__WHAT YOU NEED TO DO__:
Of all the lines in the entries below, give again exactly those starting at the line containing "Definition saHpiEventLogOverflowReset (SessionId" and ending at the line containing "(** ** Events *)", both ends included, and no others.

__Items from a dataset__:
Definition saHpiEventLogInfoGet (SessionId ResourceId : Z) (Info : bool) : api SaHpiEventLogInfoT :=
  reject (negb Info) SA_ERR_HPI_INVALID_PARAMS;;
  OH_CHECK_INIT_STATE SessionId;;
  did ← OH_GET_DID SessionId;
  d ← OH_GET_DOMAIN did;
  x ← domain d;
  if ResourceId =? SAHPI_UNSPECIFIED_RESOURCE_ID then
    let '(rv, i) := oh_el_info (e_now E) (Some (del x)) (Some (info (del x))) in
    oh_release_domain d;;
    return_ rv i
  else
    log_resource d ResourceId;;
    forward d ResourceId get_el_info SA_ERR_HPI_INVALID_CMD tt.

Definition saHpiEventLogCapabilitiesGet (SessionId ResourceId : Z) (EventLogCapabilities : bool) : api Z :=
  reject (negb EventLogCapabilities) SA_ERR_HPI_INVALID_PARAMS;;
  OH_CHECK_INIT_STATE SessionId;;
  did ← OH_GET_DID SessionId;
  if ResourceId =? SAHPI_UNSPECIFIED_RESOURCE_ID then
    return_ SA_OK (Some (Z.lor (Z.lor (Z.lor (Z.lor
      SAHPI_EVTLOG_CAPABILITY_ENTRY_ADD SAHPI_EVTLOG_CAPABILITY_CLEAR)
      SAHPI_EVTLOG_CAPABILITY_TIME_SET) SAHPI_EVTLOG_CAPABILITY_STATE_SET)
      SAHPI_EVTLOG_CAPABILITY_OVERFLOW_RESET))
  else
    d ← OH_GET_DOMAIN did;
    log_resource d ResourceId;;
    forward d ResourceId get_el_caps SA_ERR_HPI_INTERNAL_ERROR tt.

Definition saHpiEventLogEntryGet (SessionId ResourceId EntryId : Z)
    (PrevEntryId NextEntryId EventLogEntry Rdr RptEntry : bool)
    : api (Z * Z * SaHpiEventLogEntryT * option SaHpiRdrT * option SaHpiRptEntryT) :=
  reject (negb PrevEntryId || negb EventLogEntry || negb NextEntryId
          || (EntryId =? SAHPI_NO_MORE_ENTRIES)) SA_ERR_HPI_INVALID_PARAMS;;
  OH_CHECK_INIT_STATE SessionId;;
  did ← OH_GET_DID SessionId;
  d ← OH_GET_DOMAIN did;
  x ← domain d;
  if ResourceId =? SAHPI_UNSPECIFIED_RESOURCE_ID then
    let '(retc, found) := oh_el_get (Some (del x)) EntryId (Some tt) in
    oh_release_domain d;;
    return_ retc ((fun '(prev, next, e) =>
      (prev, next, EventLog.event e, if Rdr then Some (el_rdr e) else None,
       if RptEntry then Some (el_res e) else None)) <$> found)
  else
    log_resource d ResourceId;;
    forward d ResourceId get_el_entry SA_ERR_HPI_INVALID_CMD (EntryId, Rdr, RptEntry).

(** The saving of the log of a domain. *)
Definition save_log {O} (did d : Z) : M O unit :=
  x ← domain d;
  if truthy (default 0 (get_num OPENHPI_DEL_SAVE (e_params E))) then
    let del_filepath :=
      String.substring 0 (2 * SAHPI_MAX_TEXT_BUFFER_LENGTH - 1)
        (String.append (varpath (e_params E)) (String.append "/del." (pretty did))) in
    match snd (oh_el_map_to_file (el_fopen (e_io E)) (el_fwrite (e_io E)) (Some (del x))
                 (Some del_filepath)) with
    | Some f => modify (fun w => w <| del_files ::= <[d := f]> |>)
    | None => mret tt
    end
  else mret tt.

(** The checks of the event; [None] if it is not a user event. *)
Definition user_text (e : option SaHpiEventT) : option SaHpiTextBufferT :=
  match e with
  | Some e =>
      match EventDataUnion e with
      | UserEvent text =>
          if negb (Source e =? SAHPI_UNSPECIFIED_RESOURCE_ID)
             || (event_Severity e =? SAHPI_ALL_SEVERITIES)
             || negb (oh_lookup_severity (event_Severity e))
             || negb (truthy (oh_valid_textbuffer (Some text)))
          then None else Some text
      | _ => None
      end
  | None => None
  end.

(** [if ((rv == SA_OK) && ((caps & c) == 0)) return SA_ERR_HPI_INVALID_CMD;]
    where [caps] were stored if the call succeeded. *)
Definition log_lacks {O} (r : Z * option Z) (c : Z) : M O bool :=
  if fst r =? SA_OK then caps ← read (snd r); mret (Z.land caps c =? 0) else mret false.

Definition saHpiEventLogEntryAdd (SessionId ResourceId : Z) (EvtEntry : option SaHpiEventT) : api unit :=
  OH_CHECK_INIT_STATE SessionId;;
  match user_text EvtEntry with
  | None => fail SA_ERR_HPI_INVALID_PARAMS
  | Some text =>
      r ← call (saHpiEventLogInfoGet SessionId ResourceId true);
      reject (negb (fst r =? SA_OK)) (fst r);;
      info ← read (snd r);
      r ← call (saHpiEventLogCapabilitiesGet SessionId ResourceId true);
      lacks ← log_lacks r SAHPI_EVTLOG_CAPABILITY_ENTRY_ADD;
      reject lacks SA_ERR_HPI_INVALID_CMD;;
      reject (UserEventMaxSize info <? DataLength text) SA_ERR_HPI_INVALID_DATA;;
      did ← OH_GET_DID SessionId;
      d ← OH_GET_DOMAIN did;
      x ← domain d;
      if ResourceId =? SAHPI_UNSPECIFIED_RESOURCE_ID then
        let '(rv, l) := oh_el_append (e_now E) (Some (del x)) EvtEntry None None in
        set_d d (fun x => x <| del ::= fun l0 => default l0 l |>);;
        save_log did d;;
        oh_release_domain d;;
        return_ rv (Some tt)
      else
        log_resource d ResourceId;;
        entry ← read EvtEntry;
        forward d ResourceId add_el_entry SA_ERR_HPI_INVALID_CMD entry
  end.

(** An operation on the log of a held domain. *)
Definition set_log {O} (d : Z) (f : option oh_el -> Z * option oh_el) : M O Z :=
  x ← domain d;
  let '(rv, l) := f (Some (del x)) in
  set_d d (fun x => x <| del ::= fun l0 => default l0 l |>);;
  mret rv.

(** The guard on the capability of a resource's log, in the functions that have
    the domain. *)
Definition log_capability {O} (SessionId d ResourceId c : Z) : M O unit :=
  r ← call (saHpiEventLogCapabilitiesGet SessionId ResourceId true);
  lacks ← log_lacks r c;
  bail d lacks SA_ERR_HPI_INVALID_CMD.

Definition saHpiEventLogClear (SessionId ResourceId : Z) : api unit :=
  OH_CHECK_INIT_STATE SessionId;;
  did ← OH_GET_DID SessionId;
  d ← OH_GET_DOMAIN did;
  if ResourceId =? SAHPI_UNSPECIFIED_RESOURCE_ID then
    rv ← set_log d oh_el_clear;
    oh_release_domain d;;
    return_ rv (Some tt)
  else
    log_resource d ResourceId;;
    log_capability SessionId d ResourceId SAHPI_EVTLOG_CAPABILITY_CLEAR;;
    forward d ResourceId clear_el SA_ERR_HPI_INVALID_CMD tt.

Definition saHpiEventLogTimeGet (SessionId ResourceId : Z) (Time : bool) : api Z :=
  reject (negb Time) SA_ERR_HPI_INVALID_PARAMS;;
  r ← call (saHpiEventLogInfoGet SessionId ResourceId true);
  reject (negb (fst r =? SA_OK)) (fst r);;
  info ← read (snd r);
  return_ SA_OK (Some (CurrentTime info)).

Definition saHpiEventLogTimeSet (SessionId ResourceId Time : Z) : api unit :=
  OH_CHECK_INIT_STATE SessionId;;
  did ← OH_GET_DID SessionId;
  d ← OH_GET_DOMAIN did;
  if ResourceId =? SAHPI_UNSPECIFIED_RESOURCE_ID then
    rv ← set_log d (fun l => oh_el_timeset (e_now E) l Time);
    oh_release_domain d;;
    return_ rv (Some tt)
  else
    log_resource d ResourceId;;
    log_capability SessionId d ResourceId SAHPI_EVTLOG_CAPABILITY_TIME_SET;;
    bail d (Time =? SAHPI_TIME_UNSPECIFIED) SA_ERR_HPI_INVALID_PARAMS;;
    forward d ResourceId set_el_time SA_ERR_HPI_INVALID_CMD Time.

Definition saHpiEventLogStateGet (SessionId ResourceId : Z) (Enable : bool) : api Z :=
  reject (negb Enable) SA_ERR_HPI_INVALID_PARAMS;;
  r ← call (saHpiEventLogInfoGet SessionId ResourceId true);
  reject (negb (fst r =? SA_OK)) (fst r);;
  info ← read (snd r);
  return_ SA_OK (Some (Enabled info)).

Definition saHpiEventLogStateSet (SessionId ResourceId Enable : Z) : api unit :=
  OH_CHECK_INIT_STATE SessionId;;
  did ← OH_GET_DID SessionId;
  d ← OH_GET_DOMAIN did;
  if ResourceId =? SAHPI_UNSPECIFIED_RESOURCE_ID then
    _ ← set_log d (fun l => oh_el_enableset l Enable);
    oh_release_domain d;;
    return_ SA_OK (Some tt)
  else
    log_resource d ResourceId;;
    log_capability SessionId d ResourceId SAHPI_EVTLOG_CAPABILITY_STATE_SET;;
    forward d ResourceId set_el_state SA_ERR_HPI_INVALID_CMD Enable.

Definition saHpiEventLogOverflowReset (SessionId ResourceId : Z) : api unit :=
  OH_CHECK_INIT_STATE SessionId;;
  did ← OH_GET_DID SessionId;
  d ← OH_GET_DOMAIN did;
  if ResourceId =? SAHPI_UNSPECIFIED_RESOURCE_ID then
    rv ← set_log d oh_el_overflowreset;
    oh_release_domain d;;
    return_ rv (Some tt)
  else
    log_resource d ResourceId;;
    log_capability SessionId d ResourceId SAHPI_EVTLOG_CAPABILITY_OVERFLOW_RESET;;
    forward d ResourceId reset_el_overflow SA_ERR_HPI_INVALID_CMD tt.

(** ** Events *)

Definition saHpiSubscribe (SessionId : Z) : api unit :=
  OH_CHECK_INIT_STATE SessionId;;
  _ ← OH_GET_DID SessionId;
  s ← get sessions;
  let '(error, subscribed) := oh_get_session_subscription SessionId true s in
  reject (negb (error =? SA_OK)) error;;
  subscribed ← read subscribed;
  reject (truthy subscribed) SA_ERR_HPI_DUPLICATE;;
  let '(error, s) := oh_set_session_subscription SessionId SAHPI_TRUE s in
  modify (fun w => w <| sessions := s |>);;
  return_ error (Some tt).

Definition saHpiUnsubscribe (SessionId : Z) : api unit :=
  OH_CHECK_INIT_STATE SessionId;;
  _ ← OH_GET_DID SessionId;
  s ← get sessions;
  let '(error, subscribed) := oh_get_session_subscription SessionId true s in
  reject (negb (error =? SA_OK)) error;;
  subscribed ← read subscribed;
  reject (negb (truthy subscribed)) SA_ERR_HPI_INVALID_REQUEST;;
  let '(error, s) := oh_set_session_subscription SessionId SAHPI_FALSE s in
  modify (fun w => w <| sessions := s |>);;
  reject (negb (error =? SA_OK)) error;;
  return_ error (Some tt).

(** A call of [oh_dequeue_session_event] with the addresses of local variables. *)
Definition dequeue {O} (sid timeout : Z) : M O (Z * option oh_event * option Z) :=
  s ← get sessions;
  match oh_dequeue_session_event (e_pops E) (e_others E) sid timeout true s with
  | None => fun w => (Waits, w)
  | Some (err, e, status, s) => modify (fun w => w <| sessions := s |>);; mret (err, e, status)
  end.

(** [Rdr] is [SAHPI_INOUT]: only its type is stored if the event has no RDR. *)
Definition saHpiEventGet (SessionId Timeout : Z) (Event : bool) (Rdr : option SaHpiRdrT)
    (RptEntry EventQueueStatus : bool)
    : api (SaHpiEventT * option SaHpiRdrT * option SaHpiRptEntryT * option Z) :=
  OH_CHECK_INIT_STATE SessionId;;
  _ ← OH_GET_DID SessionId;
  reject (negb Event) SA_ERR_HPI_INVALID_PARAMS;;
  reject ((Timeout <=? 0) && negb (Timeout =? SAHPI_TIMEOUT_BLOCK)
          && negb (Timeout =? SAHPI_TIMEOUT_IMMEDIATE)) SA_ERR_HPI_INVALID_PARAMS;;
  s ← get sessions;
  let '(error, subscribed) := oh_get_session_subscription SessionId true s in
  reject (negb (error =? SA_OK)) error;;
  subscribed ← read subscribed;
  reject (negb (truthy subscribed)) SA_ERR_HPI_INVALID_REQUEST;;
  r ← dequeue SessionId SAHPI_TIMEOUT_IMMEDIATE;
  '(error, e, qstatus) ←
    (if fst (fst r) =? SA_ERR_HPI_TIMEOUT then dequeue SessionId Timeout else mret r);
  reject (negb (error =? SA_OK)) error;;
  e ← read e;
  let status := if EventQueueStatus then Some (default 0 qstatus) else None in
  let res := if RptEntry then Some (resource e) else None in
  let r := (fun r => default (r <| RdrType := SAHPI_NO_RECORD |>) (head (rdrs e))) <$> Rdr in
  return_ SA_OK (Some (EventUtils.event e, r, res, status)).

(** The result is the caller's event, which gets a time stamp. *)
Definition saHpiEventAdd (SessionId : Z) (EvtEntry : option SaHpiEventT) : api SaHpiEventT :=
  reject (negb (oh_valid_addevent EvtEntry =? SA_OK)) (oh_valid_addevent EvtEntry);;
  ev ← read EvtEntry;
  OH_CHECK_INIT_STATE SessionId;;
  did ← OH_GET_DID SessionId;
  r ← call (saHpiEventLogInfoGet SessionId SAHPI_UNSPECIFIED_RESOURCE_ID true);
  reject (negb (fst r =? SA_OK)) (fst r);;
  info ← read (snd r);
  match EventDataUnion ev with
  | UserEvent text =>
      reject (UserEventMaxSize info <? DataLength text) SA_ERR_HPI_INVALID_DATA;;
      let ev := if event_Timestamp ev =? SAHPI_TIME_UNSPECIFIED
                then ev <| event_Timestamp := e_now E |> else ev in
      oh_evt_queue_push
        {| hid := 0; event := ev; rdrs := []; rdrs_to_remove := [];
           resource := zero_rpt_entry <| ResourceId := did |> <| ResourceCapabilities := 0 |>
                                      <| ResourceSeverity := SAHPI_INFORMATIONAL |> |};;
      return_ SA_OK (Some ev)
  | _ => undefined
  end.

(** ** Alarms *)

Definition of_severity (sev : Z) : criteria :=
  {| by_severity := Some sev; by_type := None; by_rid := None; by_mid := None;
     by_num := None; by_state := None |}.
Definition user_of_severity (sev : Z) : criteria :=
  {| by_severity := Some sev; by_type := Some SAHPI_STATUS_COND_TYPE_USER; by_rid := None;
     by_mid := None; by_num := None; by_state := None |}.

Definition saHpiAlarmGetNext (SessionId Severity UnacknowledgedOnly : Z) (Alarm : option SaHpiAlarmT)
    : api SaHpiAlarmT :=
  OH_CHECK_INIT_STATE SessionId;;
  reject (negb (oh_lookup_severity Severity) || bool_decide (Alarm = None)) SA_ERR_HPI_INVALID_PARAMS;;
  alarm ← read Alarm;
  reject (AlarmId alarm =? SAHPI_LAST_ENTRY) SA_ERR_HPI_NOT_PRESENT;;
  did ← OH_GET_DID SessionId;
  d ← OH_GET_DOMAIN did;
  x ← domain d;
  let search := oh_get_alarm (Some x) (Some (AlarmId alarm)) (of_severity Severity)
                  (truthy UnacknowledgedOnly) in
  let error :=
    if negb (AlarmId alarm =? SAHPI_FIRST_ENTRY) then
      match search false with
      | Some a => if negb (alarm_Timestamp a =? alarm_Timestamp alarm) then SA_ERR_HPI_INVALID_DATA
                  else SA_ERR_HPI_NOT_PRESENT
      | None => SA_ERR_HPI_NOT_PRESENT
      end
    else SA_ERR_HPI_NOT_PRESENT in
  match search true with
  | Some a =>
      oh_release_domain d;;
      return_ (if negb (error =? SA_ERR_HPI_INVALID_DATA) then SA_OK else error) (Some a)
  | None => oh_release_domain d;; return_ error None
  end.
---
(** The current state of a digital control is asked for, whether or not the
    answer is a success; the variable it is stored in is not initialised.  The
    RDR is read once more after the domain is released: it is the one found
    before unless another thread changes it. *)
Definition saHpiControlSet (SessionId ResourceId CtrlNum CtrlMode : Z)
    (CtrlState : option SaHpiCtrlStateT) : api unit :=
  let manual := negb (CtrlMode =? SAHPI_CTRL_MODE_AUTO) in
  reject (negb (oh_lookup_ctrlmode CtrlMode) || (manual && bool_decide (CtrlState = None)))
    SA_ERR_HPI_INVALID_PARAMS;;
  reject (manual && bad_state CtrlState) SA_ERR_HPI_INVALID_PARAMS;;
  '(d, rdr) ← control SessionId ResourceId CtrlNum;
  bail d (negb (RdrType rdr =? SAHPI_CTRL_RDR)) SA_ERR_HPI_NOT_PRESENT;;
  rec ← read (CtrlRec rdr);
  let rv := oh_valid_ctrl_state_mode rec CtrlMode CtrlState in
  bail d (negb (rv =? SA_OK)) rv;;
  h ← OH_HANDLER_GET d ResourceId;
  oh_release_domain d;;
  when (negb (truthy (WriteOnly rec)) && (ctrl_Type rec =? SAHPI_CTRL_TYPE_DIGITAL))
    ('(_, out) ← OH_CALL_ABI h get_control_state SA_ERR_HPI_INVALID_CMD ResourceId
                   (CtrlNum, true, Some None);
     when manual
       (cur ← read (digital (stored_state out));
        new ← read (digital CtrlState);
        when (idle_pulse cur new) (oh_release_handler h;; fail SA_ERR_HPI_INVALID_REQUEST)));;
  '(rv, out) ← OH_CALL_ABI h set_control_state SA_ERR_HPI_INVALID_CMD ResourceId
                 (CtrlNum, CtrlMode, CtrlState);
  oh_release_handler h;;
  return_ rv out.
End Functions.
* * *
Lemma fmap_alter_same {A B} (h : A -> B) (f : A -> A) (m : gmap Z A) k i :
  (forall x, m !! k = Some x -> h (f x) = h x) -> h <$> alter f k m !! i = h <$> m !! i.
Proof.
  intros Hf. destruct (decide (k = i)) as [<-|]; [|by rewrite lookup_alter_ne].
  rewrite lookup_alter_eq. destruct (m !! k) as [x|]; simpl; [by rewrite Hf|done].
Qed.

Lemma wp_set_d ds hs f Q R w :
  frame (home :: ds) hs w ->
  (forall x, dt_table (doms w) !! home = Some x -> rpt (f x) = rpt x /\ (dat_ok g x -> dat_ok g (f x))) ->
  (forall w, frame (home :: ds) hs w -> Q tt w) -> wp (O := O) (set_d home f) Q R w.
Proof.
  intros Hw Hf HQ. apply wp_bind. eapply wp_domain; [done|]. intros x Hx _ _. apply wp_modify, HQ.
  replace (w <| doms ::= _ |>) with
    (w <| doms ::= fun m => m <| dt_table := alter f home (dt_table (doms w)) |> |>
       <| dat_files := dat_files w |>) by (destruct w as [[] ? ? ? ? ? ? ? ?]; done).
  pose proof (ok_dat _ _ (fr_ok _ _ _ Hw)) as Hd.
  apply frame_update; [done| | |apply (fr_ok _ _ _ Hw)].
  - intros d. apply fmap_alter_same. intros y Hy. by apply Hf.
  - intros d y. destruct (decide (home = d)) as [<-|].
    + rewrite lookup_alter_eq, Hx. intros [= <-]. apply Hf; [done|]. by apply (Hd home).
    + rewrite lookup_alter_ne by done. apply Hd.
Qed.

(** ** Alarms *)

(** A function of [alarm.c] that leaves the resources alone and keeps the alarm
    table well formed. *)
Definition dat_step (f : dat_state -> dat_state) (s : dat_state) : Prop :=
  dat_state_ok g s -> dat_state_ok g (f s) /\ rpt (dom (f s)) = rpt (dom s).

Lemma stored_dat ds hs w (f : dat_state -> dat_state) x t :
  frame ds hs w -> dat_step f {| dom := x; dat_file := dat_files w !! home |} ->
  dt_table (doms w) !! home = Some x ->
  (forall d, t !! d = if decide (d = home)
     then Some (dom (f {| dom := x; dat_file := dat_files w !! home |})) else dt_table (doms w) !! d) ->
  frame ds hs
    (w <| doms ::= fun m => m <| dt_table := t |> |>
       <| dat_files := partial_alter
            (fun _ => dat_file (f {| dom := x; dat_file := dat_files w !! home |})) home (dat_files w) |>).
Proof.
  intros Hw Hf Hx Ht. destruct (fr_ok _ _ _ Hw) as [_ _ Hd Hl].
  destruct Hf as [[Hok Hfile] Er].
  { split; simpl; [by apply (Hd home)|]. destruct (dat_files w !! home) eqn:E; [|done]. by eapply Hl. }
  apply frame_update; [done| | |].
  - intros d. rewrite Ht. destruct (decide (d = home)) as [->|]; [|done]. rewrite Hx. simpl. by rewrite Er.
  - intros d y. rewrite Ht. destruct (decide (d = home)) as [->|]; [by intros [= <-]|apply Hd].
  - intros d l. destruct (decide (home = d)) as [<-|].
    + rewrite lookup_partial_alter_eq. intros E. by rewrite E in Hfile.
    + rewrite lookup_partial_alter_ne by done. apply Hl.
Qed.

__RESPONSE TO THE EXERCISE__:
Definition saHpiEventLogOverflowReset (SessionId ResourceId : Z) : api unit :=
  OH_CHECK_INIT_STATE SessionId;;
  did ← OH_GET_DID SessionId;
  d ← OH_GET_DOMAIN did;
  if ResourceId =? SAHPI_UNSPECIFIED_RESOURCE_ID then
    rv ← set_log d oh_el_overflowreset;
    oh_release_domain d;;
    return_ rv (Some tt)
  else
    log_resource d ResourceId;;
    log_capability SessionId d ResourceId SAHPI_EVTLOG_CAPABILITY_OVERFLOW_RESET;;
    forward d ResourceId reset_el_overflow SA_ERR_HPI_INVALID_CMD tt.

(** ** Events *)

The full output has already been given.